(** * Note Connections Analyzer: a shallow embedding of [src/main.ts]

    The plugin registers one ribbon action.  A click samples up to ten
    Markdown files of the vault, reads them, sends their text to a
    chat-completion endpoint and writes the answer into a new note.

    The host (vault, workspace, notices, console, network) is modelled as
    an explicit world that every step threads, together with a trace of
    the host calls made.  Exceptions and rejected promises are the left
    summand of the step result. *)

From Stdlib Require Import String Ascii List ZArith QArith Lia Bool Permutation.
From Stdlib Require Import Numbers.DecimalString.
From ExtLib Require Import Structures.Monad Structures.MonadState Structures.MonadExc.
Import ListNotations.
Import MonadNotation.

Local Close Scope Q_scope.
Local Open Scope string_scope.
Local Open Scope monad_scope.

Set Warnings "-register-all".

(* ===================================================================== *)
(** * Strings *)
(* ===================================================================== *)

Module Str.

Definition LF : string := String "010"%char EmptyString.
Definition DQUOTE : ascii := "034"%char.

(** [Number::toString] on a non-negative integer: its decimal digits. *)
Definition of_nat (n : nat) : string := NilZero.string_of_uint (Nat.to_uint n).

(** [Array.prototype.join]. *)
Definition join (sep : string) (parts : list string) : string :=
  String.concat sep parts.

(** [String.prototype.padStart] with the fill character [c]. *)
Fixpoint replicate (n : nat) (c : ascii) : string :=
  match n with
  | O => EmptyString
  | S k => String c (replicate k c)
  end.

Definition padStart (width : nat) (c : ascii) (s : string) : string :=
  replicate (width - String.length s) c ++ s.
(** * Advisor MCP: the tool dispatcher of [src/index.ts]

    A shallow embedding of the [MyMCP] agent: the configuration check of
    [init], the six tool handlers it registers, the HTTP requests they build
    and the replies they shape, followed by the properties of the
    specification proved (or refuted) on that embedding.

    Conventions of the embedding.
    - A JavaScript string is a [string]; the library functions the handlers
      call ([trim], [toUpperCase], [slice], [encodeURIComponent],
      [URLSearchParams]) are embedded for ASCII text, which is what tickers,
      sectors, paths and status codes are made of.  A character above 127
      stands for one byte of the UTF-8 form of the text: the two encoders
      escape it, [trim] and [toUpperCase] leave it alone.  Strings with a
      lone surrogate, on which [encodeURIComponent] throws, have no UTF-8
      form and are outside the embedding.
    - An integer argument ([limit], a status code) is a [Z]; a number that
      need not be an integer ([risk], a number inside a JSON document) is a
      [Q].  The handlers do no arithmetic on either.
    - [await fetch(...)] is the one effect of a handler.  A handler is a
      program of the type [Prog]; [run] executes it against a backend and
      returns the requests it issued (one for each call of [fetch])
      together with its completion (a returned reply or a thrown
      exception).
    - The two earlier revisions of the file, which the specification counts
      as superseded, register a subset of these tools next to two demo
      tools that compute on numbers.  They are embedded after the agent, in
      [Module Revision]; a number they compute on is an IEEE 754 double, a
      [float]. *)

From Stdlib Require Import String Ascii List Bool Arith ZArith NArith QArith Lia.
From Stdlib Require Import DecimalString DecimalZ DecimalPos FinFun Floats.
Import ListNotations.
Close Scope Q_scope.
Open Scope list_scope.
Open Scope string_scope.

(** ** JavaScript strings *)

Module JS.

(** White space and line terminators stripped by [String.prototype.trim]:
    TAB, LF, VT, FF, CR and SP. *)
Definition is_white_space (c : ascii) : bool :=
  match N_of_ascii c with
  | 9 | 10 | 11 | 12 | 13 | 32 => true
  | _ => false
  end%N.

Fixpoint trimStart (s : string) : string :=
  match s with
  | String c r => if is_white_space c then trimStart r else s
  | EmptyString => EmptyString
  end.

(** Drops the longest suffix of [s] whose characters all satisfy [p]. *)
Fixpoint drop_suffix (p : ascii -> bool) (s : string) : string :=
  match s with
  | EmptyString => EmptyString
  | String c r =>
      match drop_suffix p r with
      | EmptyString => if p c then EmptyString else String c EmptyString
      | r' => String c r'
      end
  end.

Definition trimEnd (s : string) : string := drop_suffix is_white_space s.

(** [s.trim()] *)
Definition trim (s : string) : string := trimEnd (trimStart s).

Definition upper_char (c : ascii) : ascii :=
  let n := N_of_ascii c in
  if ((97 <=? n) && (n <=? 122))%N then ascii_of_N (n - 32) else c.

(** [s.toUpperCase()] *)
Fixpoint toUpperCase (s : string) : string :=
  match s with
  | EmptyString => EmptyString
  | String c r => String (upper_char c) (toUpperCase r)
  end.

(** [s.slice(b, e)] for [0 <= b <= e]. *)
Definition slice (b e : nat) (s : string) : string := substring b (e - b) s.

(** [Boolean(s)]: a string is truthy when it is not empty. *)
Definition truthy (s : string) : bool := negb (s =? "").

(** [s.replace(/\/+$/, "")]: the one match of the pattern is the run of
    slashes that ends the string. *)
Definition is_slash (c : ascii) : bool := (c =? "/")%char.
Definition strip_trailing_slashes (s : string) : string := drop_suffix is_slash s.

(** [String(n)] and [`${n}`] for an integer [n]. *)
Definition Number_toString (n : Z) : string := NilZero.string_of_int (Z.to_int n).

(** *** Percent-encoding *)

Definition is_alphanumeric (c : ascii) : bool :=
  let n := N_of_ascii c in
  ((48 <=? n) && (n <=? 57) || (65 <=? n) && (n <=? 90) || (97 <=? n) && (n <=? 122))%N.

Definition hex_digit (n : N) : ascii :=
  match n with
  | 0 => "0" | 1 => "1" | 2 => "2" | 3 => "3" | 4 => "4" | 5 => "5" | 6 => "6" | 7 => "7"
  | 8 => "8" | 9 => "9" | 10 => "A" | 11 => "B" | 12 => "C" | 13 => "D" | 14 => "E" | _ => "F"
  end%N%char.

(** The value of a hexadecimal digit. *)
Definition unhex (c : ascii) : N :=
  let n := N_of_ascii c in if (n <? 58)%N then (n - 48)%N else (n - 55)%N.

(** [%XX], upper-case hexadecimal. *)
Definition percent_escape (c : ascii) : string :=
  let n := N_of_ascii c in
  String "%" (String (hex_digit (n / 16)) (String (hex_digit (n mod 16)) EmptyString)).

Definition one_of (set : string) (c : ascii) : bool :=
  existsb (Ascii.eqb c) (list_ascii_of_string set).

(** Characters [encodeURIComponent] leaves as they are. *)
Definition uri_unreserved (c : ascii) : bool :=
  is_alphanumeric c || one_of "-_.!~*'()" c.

┄┄┄┄┄┄

* What is required
In the listing above, the lines from the one containing "(** [Array.prototype.join]. *)" through the one containing "A shallow embedding of the" must be set down exactly, with no other lines.

* Result of this task
(** [Array.prototype.join]. *)
Definition join (sep : string) (parts : list string) : string :=
  String.concat sep parts.

(** [String.prototype.padStart] with the fill character [c]. *)
Fixpoint replicate (n : nat) (c : ascii) : string :=
  match n with
  | O => EmptyString
  | S k => String c (replicate k c)
  end.

Definition padStart (width : nat) (c : ascii) (s : string) : string :=
  replicate (width - String.length s) c ++ s.
(** * Advisor MCP: the tool dispatcher of [src/index.ts]

    A shallow embedding of the [MyMCP] agent: the configuration check of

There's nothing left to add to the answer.